■ Task item
An exact, word-for-word copy of the entries is required, beginning at the line that contains "blob store holds, so" and ending at the last line, both included.

--- The data Enclosed Below ---

Lemma call_promised sd accessor method r :
  find accessor accessors ≠ None → call (Restricted sd) accessor method = Some r → r = promised accessor method sd.
Proof.
  unfold call. destruct (find accessor accessors) as [[fields ms]|] eqn:Ea; [|done]. intros _.
  destruct (find method ms) as [body|] eqn:Em; [|done]. cbn. intros [= <-].
  apply find_elem in Ea, Em. pose proof wrappers_keep as H. rewrite Forall_forall in H.
  specialize (H _ Ea). simpl in H. rewrite Forall_forall in H. by apply (H _ Em).
Qed.

(** Every method a table lists is a method of its wrapper, and every method of
    an owner-only store is listed. *)
Definition table_known (t : list (string * list string)) : bool :=
  forallb (λ '(acc, ms), forallb (λ m, match call (Restricted (mkScopedDriver None (λ _, true))) acc m with
                                       | Some _ => match find acc accessors with Some _ => true | None => false end
                                       | None => false end) ms) t.
Definition owner_listed : bool :=
  forallb (λ '(acc, (_, ms)), negb (ownerOnly acc) ||
    forallb (λ '(m, _), listed restrictedReads acc m || listed restrictedWrites acc m) ms) accessors.

(** Each method is in exactly one of the tables. *)
Definition route_known (accessor method : string) : bool :=
  match List.filter (λ t, listed t accessor method)
          [restrictedReads; restrictedWrites; scopedReads; principalReads; principalWrites; sharedWrites] with
  | [_] => true
  | _ => false
  end.
Definition routes_known : bool :=
  forallb (λ '(acc, (_, ms)), forallb (λ '(m, _), route_known acc m) ms) accessors.

(** What holds of every method of every wrapper, by looking at each. *)
Lemma call_known sd accessor method r :
  find accessor accessors ≠ None → call (Restricted sd) accessor method = Some r →
  route_known accessor method = true ∧
  (ownerOnly accessor = true → listed restrictedReads accessor method || listed restrictedWrites accessor method = true).
Proof.
  unfold call. destruct (find accessor accessors) as [[fields ms]|] eqn:Ea; [|done]. intros _.
  destruct (find method ms) as [body|] eqn:Em; [|done]. intros _. apply find_elem in Ea, Em.
  assert (routes_known = true) as Hr by (vm_compute; reflexivity).
  assert (owner_listed = true) as Ho by (vm_compute; reflexivity).
  unfold routes_known in Hr. rewrite forallb_forall' in Hr. specialize (Hr _ Ea). cbn -[route_known] in Hr.
  rewrite forallb_forall' in Hr. specialize (Hr _ Em). cbn -[route_known] in Hr. split; [done|]. intros Hx.
  unfold owner_listed in Ho. rewrite forallb_forall' in Ho. specialize (Ho _ Ea). cbn -[listed] in Ho.
  rewrite Hx in Ho. cbn -[listed] in Ho. rewrite forallb_forall' in Ho. apply (Ho _ Em).
Qed.

(** ** Properties *)

(** The hand-written wrappers agree with their contract tables: for every
    accessor [ScopedDriver] wraps and every method of its wrapper, whatever the
    scope and whichever of the driver's stores bind to one, the method's body
    refuses, answers through the scope, acts as the principal or reaches the
    driver exactly as [restrictedReads], [restrictedWrites], [scopedReads] and
    [principalReads] list it; the wrapped accessors are the scoped ones of
    [scopedAccessors], and each method a table lists exists. *)
Theorem wrappers_match_tables sd accessor method r :
  (find accessor accessors ≠ None → call (Restricted sd) accessor method = Some r → r = promised accessor method sd) ∧
  (find accessor accessors ≠ None ↔ find accessor scopedAccessors = Some accessorScoped) ∧
  forallb table_known [restrictedReads; restrictedWrites; scopedReads; principalReads; principalWrites; sharedWrites] = true.
Proof.
  split_and!; [by intros; eapply call_promised| |vm_compute; reflexivity].
  assert (H1 : forallb (λ '(a, _), match find a scopedAccessors with Some accessorScoped => true | _ => false end) accessors = true)
    by (vm_compute; reflexivity).
  assert (H2 : forallb (λ '(a, k), match k with accessorPassthrough => true
                                   | accessorScoped => match find a accessors with Some _ => true | None => false end end)
                 scopedAccessors = true) by (vm_compute; reflexivity).
  split; intros H.
  - destruct (find accessor accessors) as [fm|] eqn:E; [|done]. apply find_elem in E.
    rewrite forallb_forall' in H1. specialize (H1 _ E). cbv beta iota in H1. by destruct (find accessor scopedAccessors) as [[]|].
  - apply find_elem in H. rewrite forallb_forall' in H2. specialize (H2 _ H). cbv beta iota in H2.
    by destruct (find accessor accessors).
Qed.


(** A viewer of one principal, for the instances below. *)
Inductive OneViewer : Type := oneViewer (principal : string).
#[export] Instance OneViewer_storage : StorageViewer OneViewer := {
  IsUnrestricted _ := false;
  PrincipalID v := match v with oneViewer p => p end;
  ObjectPredicate _ _ := ("type = ?", []);
  Allows _ _ := false;
}.

(* ===== verification/ScopedBlobs.v ===== *)
(** * Blobs of a restricted viewer

    Models [restrictedBlobs] of [internal/storage/scoped_objects.go]: a blob is
    visible only through an object the viewer sees that refers to it.  The
    driver's blob store and its object store bound to the viewer's scope are
    interfaces: the classes below. *)

From S2P Require Import Prelude GoStrings.

Inductive BlobError : Type :=
| ErrBlobNotFound (key : string)  (* hiddenBlob: wraps ErrBlobNotFound and ErrNotFound *)
| BlobRefused (method : string)   (* refuseRead("Blobs", method, cause) *)
| BlobFailure (what : string).

(** [storage.BlobStore], its reads; a key listed by [List] is [BlobInfo.Key]. *)
Class BlobStore (S : Type) : Type := {
  Blob_Get : S → string → result BlobError string;
  Blob_Exists : S → string → result BlobError bool;
  Blob_List : S → string → result BlobError (list string);
  Blob_URL : S → string → result BlobError string;
}.

(** [CountBlobRefs] of the object store bound to the scope. *)
Class BlobRefs (R : Type) : Type := { CountBlobRefs : R → string → result BlobError Z }.

Section blobs.
Context {S R : Type} `{BlobStore S} `{BlobRefs R}.

(** [restrictedBlobs{inner, refs, refuse}]; [None] is a nil [refs]. *)
Context (store : S) (refs : option R).

Definition visible (rf : R) (key : string) : result BlobError bool :=
  n ← CountBlobRefs rf key; Ok (0 <? n)%Z.

Definition hiddenBlob (key : string) : BlobError := ErrBlobNotFound key.

Definition rb_Get (key : string) : result BlobError string :=
  match refs with
  | None => Err (BlobRefused "Get")
  | Some rf => ok ← visible rf key; if negb ok then Err (hiddenBlob key) else Blob_Get store key
  end.

Definition rb_Exists (key : string) : result BlobError bool :=
  match refs with
  | None => Err (BlobRefused "Exists")
  | Some rf => ok ← visible rf key; if negb ok then Ok false else Blob_Exists store key
  end.

Fixpoint visibleKeys (rf : R) (all : list string) : result BlobError (list string) :=
  match all with
  | [] => Ok []
  | b :: l => ok ← visible rf b; out ← visibleKeys rf l; Ok (if ok : bool then b :: out else out)
  end.

Definition rb_List (prefix : string) : result BlobError (list string) :=
  match refs with
  | None => Err (BlobRefused "List")
  | Some rf => all ← Blob_List store prefix; visibleKeys rf all
  end.

Definition rb_URL (key : string) : result BlobError string :=
  match refs with
  | None => Err (BlobRefused "URL")
  | Some rf => ok ← visible rf key; if negb ok then Err (hiddenBlob key) else Blob_URL store key
  end.

Lemma visibleKeys_ok rf all out :
  visibleKeys rf all = Ok out → ∀ k, k ∈ out ↔ k ∈ all ∧ visible rf k = Ok true.
Proof.
  revert out. induction all as [|b l IH]; intros out Ho k; simpl in Ho.
  - injection Ho as <-. split; [intros Hk; by apply not_elem_of_nil in Hk|intros [Hk _]; by apply not_elem_of_nil in Hk].
  - apply bind_ok_inv in Ho as (ok & Hok & Ho). apply bind_ok_inv in Ho as (o & Hl & Ho). injection Ho as <-.
    specialize (IH _ Hl). destruct ok; rewrite ?elem_of_cons, IH.
    + split; [intros [->|[? ?]]; auto|intros [[->|?] ?]; auto].
    + split; [intros [? ?]; auto|intros [[->|?] ?]; [congruence|auto]].
Qed.
End blobs.

(** A blob is visible to a restricted viewer only through an object it sees:
    when no visible object refers to a key, reading it, asking for its URL and
    asking whether it exists answer exactly as for a missing key, whatever the
    blob store holds, so a guessed key confirms nothing; a listing returns
    exactly the listed keys some visible object refers to; and without a scope
    every read refuses. *)
Theorem blobs_follow_objects {S R : Type} `{BlobStore S} `{BlobRefs R} (store : S) (rf : R) key prefix :
  (visible rf key = Ok false →
     rb_Get store (Some rf) key = Err (ErrBlobNotFound key) ∧
     rb_URL store (Some rf) key = Err (ErrBlobNotFound key) ∧
     rb_Exists store (Some rf) key = Ok false) ∧
  (∀ out, rb_List store (Some rf) prefix = Ok out →
     ∃ all, Blob_List store prefix = Ok all ∧ ∀ k, k ∈ out ↔ k ∈ all ∧ visible rf k = Ok true) ∧
  (∀ data, rb_Get store (Some rf) key = Ok data → visible rf key = Ok true ∧ Blob_Get store key = Ok data) ∧
  rb_Get store (R := R) None key = Err (BlobRefused "Get") ∧ rb_List store (R := R) None prefix = Err (BlobRefused "List").
Proof.
  split_and!; [|intros out Ho|intros data Hd|done|done].
  - intros Hv. unfold rb_Get, rb_URL, rb_Exists. by rewrite Hv.
  - unfold rb_List in Ho. apply bind_ok_inv in Ho as (all & Ha & Ho). exists all. split; [done|].
    by apply visibleKeys_ok.
  - unfold rb_Get in Hd. apply bind_ok_inv in Hd as (ok & Hok & Hd). destruct ok; [done|discriminate].
Qed.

--- End of Enclosed The data ---

■ Answer to this problem
    blob store holds, so a guessed key confirms nothing; a listing returns
    exactly the listed keys some visible object refers to; and without a scope
    every read refuses. *)
Theorem blobs_follow_objects {S R : Type} `{BlobStore S} `{BlobRefs R} (store : S) (rf : R) key prefix :
  (visible rf key = Ok false →
     rb_Get store (Some rf) key = Err (ErrBlobNotFound key) ∧
     rb_URL store (Some rf) key = Err (ErrBlobNotFound key) ∧
     rb_Exists store (Some rf) key = Ok false) ∧
  (∀ out, rb_List store (Some rf) prefix = Ok out →
     ∃ all, Blob_List store prefix = Ok all ∧ ∀ k, k ∈ out ↔ k ∈ all ∧ visible rf k = Ok true) ∧
  (∀ data, rb_Get store (Some rf) key = Ok data → visible rf key = Ok true ∧ Blob_Get store key = Ok data) ∧
  rb_Get store (R := R) None key = Err (BlobRefused "Get") ∧ rb_List store (R := R) None prefix = Err (BlobRefused "List").
Proof.
  split_and!; [|intros out Ho|intros data Hd|done|done].
  - intros Hv. unfold rb_Get, rb_URL, rb_Exists. by rewrite Hv.
  - unfold rb_List in Ho. apply bind_ok_inv in Ho as (all & Ha & Ho). exists all. split; [done|].
    by apply visibleKeys_ok.
  - unfold rb_Get in Hd. apply bind_ok_inv in Hd as (ok & Hok & Hd). destruct ok; [done|discriminate].
Qed.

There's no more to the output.